*** Opening of EXTRACTED INFORMATION ***
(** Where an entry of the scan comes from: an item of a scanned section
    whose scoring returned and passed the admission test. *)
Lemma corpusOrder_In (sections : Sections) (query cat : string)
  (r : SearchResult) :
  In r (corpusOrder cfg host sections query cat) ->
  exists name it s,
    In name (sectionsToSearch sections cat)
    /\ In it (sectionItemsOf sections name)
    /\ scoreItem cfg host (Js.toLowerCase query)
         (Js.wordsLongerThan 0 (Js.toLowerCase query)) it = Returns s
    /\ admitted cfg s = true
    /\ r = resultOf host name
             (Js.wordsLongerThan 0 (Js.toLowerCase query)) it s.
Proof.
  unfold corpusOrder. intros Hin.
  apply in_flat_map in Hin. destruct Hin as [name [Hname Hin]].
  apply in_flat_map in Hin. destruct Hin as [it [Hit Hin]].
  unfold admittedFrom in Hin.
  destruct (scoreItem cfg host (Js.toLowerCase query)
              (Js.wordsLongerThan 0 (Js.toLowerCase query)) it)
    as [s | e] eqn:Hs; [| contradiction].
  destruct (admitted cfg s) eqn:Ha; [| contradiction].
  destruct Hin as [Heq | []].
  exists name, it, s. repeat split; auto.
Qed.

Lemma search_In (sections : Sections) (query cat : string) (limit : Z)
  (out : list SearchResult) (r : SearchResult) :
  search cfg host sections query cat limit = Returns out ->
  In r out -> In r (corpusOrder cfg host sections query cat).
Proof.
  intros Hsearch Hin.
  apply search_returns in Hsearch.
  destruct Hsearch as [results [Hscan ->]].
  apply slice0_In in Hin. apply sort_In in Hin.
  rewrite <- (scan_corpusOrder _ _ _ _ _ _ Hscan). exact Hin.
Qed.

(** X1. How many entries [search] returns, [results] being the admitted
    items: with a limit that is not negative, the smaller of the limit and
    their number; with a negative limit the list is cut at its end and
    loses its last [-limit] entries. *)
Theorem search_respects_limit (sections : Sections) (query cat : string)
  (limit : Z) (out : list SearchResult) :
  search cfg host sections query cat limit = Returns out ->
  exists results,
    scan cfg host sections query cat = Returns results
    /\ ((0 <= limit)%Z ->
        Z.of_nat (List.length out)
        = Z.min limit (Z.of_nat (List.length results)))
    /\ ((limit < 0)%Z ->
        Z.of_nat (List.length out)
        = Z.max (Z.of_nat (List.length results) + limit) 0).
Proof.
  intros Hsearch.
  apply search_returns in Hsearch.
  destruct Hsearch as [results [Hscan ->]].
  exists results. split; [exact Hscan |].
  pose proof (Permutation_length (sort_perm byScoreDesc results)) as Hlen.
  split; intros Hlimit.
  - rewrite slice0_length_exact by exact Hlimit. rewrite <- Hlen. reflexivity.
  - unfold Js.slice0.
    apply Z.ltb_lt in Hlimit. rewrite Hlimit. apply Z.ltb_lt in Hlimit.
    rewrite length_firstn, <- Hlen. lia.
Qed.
*** Close of EXTRACTED INFORMATION ***
*** Opening of EXTRACTED INFORMATION ***
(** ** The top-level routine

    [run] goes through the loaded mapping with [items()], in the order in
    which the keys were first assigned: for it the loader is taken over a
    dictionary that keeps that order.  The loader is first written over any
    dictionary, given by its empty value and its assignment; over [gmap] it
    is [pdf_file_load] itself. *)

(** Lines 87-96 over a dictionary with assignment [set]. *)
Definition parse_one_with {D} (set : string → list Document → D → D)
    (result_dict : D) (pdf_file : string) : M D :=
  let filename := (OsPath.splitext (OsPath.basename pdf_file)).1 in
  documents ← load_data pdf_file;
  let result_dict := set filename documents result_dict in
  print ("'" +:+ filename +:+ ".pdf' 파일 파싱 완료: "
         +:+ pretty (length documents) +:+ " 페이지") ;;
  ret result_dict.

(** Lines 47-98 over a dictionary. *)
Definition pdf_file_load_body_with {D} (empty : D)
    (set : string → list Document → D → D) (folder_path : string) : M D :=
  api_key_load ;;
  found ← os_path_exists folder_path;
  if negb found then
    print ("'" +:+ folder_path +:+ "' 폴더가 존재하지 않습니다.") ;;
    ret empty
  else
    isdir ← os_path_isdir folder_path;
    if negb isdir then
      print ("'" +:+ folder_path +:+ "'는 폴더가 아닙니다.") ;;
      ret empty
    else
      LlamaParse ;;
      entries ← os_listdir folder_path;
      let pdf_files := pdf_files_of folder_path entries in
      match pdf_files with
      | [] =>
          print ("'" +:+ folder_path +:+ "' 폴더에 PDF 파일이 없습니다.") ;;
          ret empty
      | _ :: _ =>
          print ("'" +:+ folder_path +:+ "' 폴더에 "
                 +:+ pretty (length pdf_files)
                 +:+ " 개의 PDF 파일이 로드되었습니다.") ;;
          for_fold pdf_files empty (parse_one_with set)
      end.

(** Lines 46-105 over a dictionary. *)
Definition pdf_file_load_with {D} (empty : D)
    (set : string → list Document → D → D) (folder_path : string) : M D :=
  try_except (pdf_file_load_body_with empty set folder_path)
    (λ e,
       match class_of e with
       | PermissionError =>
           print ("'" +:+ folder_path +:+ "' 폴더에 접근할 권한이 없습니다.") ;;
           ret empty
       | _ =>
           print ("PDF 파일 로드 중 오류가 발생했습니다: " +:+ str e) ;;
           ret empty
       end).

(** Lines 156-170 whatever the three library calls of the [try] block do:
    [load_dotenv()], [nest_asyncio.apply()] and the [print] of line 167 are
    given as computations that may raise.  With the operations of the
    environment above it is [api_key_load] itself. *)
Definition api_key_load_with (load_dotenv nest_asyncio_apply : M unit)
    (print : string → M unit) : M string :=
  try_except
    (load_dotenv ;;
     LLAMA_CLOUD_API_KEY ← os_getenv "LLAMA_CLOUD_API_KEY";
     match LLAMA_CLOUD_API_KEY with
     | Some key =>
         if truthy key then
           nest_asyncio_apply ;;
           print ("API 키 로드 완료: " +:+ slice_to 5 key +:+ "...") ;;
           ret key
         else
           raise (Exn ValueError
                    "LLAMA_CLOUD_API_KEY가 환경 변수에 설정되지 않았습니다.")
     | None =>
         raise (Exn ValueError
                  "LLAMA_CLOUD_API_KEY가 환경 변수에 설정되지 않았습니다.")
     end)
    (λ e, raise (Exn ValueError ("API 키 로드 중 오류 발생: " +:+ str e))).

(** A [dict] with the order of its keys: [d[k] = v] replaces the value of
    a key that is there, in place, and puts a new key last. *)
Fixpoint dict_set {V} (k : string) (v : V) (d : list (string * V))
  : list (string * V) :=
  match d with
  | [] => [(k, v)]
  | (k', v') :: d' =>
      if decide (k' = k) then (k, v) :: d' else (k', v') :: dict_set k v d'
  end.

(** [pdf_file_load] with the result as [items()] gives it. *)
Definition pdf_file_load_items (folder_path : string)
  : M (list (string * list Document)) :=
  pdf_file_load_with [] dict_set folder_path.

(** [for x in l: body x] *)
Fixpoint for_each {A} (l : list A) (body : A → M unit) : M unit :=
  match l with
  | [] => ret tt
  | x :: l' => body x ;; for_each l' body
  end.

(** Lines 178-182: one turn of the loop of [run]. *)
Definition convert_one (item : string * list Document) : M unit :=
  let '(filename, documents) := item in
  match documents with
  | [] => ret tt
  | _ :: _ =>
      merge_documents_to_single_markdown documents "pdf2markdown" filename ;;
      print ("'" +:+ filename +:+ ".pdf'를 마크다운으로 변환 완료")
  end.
*** Close of EXTRACTED INFORMATION ***
*** Opening of EXTRACTED INFORMATION ***
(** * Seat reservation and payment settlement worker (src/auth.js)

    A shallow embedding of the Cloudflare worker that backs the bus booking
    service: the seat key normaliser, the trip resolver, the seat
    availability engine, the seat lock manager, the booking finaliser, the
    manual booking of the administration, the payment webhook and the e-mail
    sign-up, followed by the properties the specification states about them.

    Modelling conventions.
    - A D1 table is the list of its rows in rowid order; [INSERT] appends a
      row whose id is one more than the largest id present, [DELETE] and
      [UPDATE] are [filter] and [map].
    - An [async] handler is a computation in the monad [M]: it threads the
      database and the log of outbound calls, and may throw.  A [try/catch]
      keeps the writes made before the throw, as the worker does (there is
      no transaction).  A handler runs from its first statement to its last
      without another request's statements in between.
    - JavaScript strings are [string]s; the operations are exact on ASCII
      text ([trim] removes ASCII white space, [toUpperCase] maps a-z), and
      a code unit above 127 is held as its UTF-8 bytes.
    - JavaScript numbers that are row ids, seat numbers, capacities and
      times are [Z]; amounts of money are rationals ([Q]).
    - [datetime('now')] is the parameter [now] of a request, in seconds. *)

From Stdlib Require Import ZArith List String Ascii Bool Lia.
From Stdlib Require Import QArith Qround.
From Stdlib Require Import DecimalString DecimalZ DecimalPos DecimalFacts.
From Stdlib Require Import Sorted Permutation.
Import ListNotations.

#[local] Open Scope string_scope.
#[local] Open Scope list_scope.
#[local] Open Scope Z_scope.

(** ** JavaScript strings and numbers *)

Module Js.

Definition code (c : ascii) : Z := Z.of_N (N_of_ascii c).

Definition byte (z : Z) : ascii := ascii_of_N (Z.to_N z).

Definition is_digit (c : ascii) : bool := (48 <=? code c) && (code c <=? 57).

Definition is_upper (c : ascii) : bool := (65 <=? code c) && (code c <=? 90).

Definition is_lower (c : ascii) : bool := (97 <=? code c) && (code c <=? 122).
*** Close of EXTRACTED INFORMATION ***
_AIM OF THE TASK_
Where a line of the records has the string "handler", copy that line.

_TASK OUTPUT_
    - An [async] handler is a computation in the monad [M]: it threads the
      no transaction).  A handler runs from its first statement to its last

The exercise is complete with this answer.